Fourth Sunday in Ordinary Time | “Blessed are the poor in spirit”

Posted on February 13, 2023 View all Gospel Reflection

However important depending on God is and accepting his will, this is only half of what it means to be poor in spirit and if we stop here with this meaning we are left with an impoverished, standard evangelical Christian explanation of “to be poor in spirit.” The other, more important meaning, is that there will be a coming reversal of circumstances for those who are unfortunate, the marginalized, the abused, those who live in poverty, so these beatitudes are not just virtues to attain in this life.

The beatitudes is “a matter both of the “now” and the “not yet”—glimmers now, fullness then—or, “Grace here, and glory thereafter when Christ comes again. [cf.

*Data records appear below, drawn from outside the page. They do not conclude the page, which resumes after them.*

Lemma encodeUint_reads (u : Z) :
  is_uint64 u ->
  exists out, appends (encodeUint u) out /\ opens out
              /\ reads out (canonical (VUint u)).
Proof.
  intros Hu. cbn [canonical].
  destruct (Z.leb_spec u MaxInt64) as [Hsmall | Hbig].
  - assert (Hi : is_int64 u) by (limits; lia).
    destruct (encodeInt_reads Hi) as (out & Happ & Hopen & Hreads).
    exists out. repeat split; try assumption.
    intros e. rewrite encodeUint_as_Int by (limits; lia). apply Happ.
  - pose proof (FormatInt_uint64_length Hu) as Hlen.
    destruct (encodeBigInt_reads _ Hlen) as (out & Happ & Hopen & Hreads).
    exists out. repeat split; try assumption.
    + intros e. rewrite <- Happ. unfold encodeUint. tags. limits.
      repeat decide_test. reflexivity.
    + cbn [canonical] in Hreads. revert Hreads. limits.
      repeat decide_test. cbv beta iota delta [andb]. trivial.
Qed.

(** *** The loops *)

Lemma setIndex_last (acc : list value) (y x : value) :
  setIndex (acc ++ [y]) (List.length acc) x = acc ++ [x].
Proof.
  induction acc as [ | a acc IH ]; cbn [app List.length setIndex];
    [ reflexivity | ].
  rewrite IH. reflexivity.
Qed.

Lemma decodeSliceElem_next (f : nat) (acc : list value) (out : bytes)
      (x : value) (rest : bytes) :
  (List.length out < f)%nat -> reads out x ->
  decodeSliceElem (decodeValue bigIntScan f) (List.length acc) acc (out ++ rest)
  = Ok (acc ++ [x]) rest.
Proof.
  intros Hf Hreads. unfold decodeSliceElem.
  rewrite Nat.leb_refl.
  replace (List.length acc + 1 - List.length acc)%nat with 1%nat by lia.
  cbn [repeat]. rewrite nth_middle, (Hreads f rest Hf). cbn [bind].
  rewrite setIndex_last. reflexivity.
Qed.

(** The loop of [decodeSlice] over the encodings of the elements, in the
    fixed form ([tail] empty) and in the terminated one ([tail] is TERM). *)
Lemma decodeSliceLoop_reads (f : nat) (xs : list (bytes * value)) :
  Forall (fun x => opens (fst x) /\ (List.length (fst x) < f)%nat
                   /\ reads (fst x) (snd x)) xs ->
  forall (lf : nat) (acc : list value) (size : Z) (tail rest : bytes),
    (List.length xs < lf)%nat ->
    (size = Z.of_nat (List.length acc + List.length xs) /\ tail = [])
    \/ (size < 0 /\ tail = [127]) ->
    decodeSliceLoop (decodeValue bigIntScan f) lf size (List.length acc) acc
                    (List.concat (List.map fst xs) ++ tail ++ rest)
    = Ok (acc ++ List.map snd xs) rest.
Proof.
  induction 1 as [ | [out x] xs (Hopen & Hlen & Hreads) _ IH ];
    intros lf acc size tail rest Hlf Hmode;
    (destruct lf as [ | lf ]; [ cbn [List.length] in Hlf; lia | ]);
    cbn [decodeSliceLoop List.map List.concat fst snd List.length app] in *.
  - rewrite app_nil_r.
    destruct Hmode as [[-> ->] | [Hneg ->]]; tags.
    + rewrite Nat.add_0_r. repeat decide_test.
      cbv beta iota delta [andb orb]. reflexivity.
    + repeat decide_test. cbv beta iota delta [andb orb].
      cbn [app peekByte bind ReadByte]. repeat decide_test. reflexivity.
  - specialize (IH lf (acc ++ [x]) size tail rest).
    rewrite length_app in IH. cbn [List.length] in IH.
    replace (List.length acc + 1)%nat with (S (List.length acc)) in IH by lia.
    rewrite <- !app_assoc.
    assert (Hnext :
      bind (decodeSliceElem (decodeValue bigIntScan f) (List.length acc) acc
              (out ++ List.concat (List.map fst xs) ++ tail ++ rest))
           (fun l' r' =>
              decodeSliceLoop (decodeValue bigIntScan f) lf size
                              (S (List.length acc)) l' r')
      = Ok (acc ++ x :: List.map snd xs) rest).
    { rewrite (@decodeSliceElem_next f acc out x _ Hlen Hreads). cbn [bind].
      rewrite IH; [ rewrite <- app_assoc; reflexivity | lia | ].
      destruct Hmode as [[-> ->] | [Hneg ->]]; [ left | right ];
        (split; [ | reflexivity ]); lia. }
    destruct Hmode as [[-> ->] | [Hneg ->]]; tags.
    + repeat decide_test. cbv beta iota delta [andb orb]. exact Hnext.
    + repeat decide_test. cbv beta iota delta [andb orb].
      destruct Hopen as (c & out' & -> & Hc).
      cbn [app peekByte bind] in *. repeat decide_test. exact Hnext.
Qed.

Reading the Beatitudes in the Company of Others, Rebekah A. Eklund, The Covenant Quarterly (Online), 79 no 1 2021 p 4-18]. 

For the well-off and the well-adjusted the Beatitudes are a challenge to how we welcome and treat others less fortunate than we are. As Helmut Theilike observed, “Love always seizes the eyes first and then the hand. If I close my eyes, my hands, too, remain unemployed. And finally my conscience, too, falls asleep, for this disquieting neighbor has disappeared from my sight.”

[Source: Kristy Farberm Journal for Preachers, 40 no 2 Lent 2017, p 25-28]

Proverbs 14:31 says, “Whoever oppresses the poor shows contempt for their Maker, but whoever is kind to the needy honors God.”

The term “oppress” means “to keep (someone) in subservience and hardship.” (Oxford English Dictionary). Keeping someone in hardship can be done in subtle ways as to “oppress” as to “exploit”, “take advantage”, or “mistreat.” Attempts to tone down what poor in spirit means by saying it’s only about being dependent on God is to miss the deeper meaning about God’s preferential love for the lowly and abused, often living in material need.

E.g. For nearly forty years, National Migration Week has been celebrated in January, although it’s now in September. Most undocumented workers, and I am referring not those massing at our southern border, among them drug traffickers and those planning to make fraudulent asylum claims, but rather those who have been honestly working and looking for work in this country for decades, who ultimately find themselves in occasional low-wage odd jobs where they are susceptible to exploitation and unable to exert their labor rights; they are nearly three times more likely to experience wage theft than legal workers, which speak of the need for meaningful immigration reform.

So, these Beatitudes aren’t about our need for God, however true that is. Instead, it is about Jesus’ own compassion, his identification with the poorest of the poor, and it’s our mission in Christ to reach out to the marginalized, the outcast and broken, as Psalm 34:18, says: “The Lord is near the brokenhearted; he saves those crushed in spirit.”

Of course, one can be financially secure and still be poor in spirit. For example, for single people, who would have liked to be married, the catechism (1658) mentions the Beatitudes, saying:

 “… because of the particular circumstances in which [single persons] have to live – often not of their choosing – [they] are especially close to Jesus’ heart and therefore deserve the special affection and active solicitude of the Church, especially of pastors… Some live their situation in the spirit of the Beatitudes, serving God and neighbor in exemplary fashion…”

The poor in spirit are those who have assumed the sentiments and attitude of the poor who in their condition do not rebel, but know how to be humble, docile, and open to the grace of God.